There is of course no single way to run an experiment. Exploratory research, for example, might not always be done with the same statistical rigour as hypothesis-testing studies, and not all laboratories may have the means to perform the level of validation required. There is, however, no good reason for not reporting in full how a study was designed, conducted and analysed. We appreciate that some communities might find a checklist containing requirements specifically relevant to their field to be more useful, and we welcome working with these communities to create customized checklists as appropriate.

There is no good reason for not reporting in full how a study was designed, conducted and analysed.

The checklist also includes a section on data deposition, which consolidates our existing policies on the availability of data and materials, aimed at increasing transparency2. Under these policies authors are “required to make materials, data and associated protocols promptly available to others without undue qualifications” as a condition for publication. We will prompt authors to deposit datasets in community-endorsed public repositories, and to provide the raw data in tabular format for figures and graphs presented in the paper. These source data will be made available for readers who are interested. To enhance reusability of datasets deposited in public repositories, authors can publish data descriptors in metadata journals such as Scientific Data (which is a part of Nature Publishing Group). Publishing such metadata, which describe how the data are collected and formatted, facilitates the discovery, reuse, linking and mining of the data. Furthermore, we will encourage authors to use open resources such as Protocol Exchange to share detailed methods and reagent descriptions, which can be linked back to their primary research article.

The nanoscience and nanotechnology community does not have a comprehensive public repository dedicated to the field. There are, however, nano-specific options such as the recently developed nanomaterials registry4 and the cancer nanotechnology laboratory portal5, which are funded by the US National Institutes of Health, and we will be encouraging authors to deposit data in repositories. We recommend that authors choose repositories that provide expert curation to ensure the data are discoverable and can be linked to the paper (examples include Dryad and Figshare). Over time, it might be valuable for the the nanoscience community to create public repositories for sharing actual nanomaterials.

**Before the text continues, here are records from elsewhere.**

(** * HelloWorld overlay tokens

    A shallow embedding of [frontend/src/hello-tokens.ts]: the four token
    operations ([createToken], [updateToken], [redeemToken], [queryTokens]
    with its helpers [findTokenByMessage] and [parseLookupAnswer]).

    The module is glue code around the wallet, the transaction library, the
    topic broadcaster and the lookup resolver.  Those collaborators are not
    part of the repository: synchronous library functions are fields of the
    class [Sdk], asynchronous capabilities are the requests of [Call], and
    every run is taken against an arbitrary [World] that answers them. *)

From Stdlib Require Import ZArith Ascii String List Lia.
From stdpp Require Import base option list strings gmap pretty.

Local Open Scope Z_scope.

(** ** JavaScript values used by the module *)

(** Strings are sequences of code units below 256 (Rocq's [string]); the
    white space and line terminators of [String.prototype.trim] in that
    range are TAB, LF, VT, FF, CR, SPACE and NBSP. *)
Module Js.

Definition is_white_space (c : ascii) : bool :=
  let n := N_of_ascii c in
  ((9 <=? n)%N && (n <=? 13)%N) || (n =? 32)%N || (n =? 160)%N.

Fixpoint whitespace_only (s : string) : bool :=
  match s with
  | EmptyString => true
  | String c r => is_white_space c && whitespace_only r
  end.

Fixpoint trimStart (s : string) : string :=
  match s with
  | EmptyString => EmptyString
  | String c r => if is_white_space c then trimStart r else s
  end.

Fixpoint trimEnd (s : string) : string :=
  match s with
  | EmptyString => EmptyString
  | String c r =>
      match trimEnd r with
      | EmptyString => if is_white_space c then EmptyString else String c EmptyString
      | r' => String c r'
      end
  end.

Definition trim (s : string) : string := trimEnd (trimStart s).

(** Truthiness of a string: every string but the empty one. *)
Definition truthy (s : string) : bool :=
  match s with EmptyString => false | String _ _ => true end.

(** [x ?? d] and the default of a destructured or optional parameter. *)
Definition nullish {A} (x : option A) (d : A) : A :=
  match x with Some a => a | None => d end.

(** Truthiness of an optional boolean ([undefined] is falsy). *)
Definition truthy_bool (b : option bool) : bool :=
  match b with Some true => true | _ => false end.

(** [xs[i]] for a number [i]: [undefined] outside the array. *)
Definition index {A} (xs : list A) (i : Z) : option A :=
  if i <? 0 then None else nth_error xs (Z.to_nat i).

(** Numbers are modelled by their value when it is an integer.  [to_double]
    is the Number value nearest to a positive integer: 53 significant bits,
    ties to the even one. *)
Definition to_double (v : Z) : Z :=
  let bits := Z.log2 v + 1 in
  if bits <=? 53 then v
  else
    let unit := 2 ^ (bits - 53) in
    let q := v / unit in
    let r := v mod unit in
    let half := unit / 2 in
    (if (half <? r) || ((r =? half) && Z.odd q) then q + 1 else q) * unit.

Definition digits (v : Z) : Z := Z.of_nat (String.length (pretty v)).

(** The decimal with the fewest significant digits, [k] or more, that reads
    back as the Number [x] of [n] digits; of two such, the closer one. *)
Fixpoint shortest (fuel : nat) (k : Z) (x n : Z) : Z :=
  match fuel with
  | O => x
  | S fuel' =>
      let p := 10 ^ Z.max 0 (n - k) in
      let lo := x / p * p in
      let hi := lo + p in
      let lo_ok := to_double lo =? x in
      let hi_ok := to_double hi =? x in
      if lo_ok && hi_ok then
        (if x - lo <? hi - x then lo
         else if hi - x <? x - lo then hi
         else if Z.even (lo / p) then lo else hi)
      else if lo_ok then lo
      else if hi_ok then hi
      else shortest fuel' (k + 1) x n
  end.

Fixpoint strip_zeros (s : string) : string :=
  match s with
  | EmptyString => EmptyString
  | String c r =>
      match strip_zeros r with
      | EmptyString => if Ascii.eqb c "0" then EmptyString else String c EmptyString
      | r' => String c r'
      end
  end.

(** [d.ddde+N] for the digits of a number of more than 21 digits. *)
Definition exponential (ds : string) : string :=
  let e := pretty (Z.of_nat (String.length ds) - 1) in
  match strip_zeros ds with
  | EmptyString => "0"
  | String d EmptyString => String d ("e+" +:+ e)
  | String d more => String d ("." +:+ more +:+ "e+" +:+ e)
  end.

(** A number inside a template literal ([Number::toString], radix 10): the
    plain decimal up to 2^53, where every integer is a Number; beyond that
    the shortest decimal that reads back as the nearest Number, padded with
    zeros up to 21 digits and in exponent form from 1e21 on. *)
Definition number_toString (n : Z) : string :=
  if Z.abs n <=? 2 ^ 53 then pretty n
  else
    let sign := if n <? 0 then "-" else "" in
    let x := to_double (Z.abs n) in
    if 2 ^ 1024 <=? x then sign +:+ "Infinity"
    else
      let ds := pretty (shortest 17 1 x (digits x)) in
      sign +:+ (if (String.length ds <=? 21)%nat then ds else exponential ds).
Arguments number_toString : simpl never.

End Js.

(** ** Failures *)

(** [Error msg] is an error this module throws itself; [TypeError] is raised
    by the run time on a property read of [undefined]; [Foreign] is whatever
    a collaborator threw or rejected with. *)
Inductive Exn : Type :=
| Error (message : string)
| TypeError (message : string)
| Foreign (reason : string).

Inductive Result (A : Type) : Type :=
| Ok (a : A)
| Thrown (e : Exn).
Arguments Ok {A} a.
Arguments Thrown {A} e.

(** What a collaborator gives back: a value, or a throw / rejected promise. *)
Inductive Reply (A : Type) : Type :=
| Resolved (a : A)
| Rejected (reason : string).
Arguments Resolved {A} a.
Arguments Rejected {A} reason.

Definition of_reply {A} (r : Reply A) : Result A :=
  match r with
  | Resolved a => Ok a
  | Rejected reason => Thrown (Foreign reason)
  end.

Tackling these issues is a long-term endeavour and a journey that requires the commitment of all those involved, from funders, institutions and researchers to editors and publishers. Experiences of the new practice at our sister life sciences journals have been positive — editors and referees find the checklist useful. Although there has been a slight delay in manuscript processing times in the initial stages, while authors and referees became more familiar with the requirements, the practice has quickly become routine. By implementing these steps, we hope to further improve the clarity and quality of papers appearing in our journal.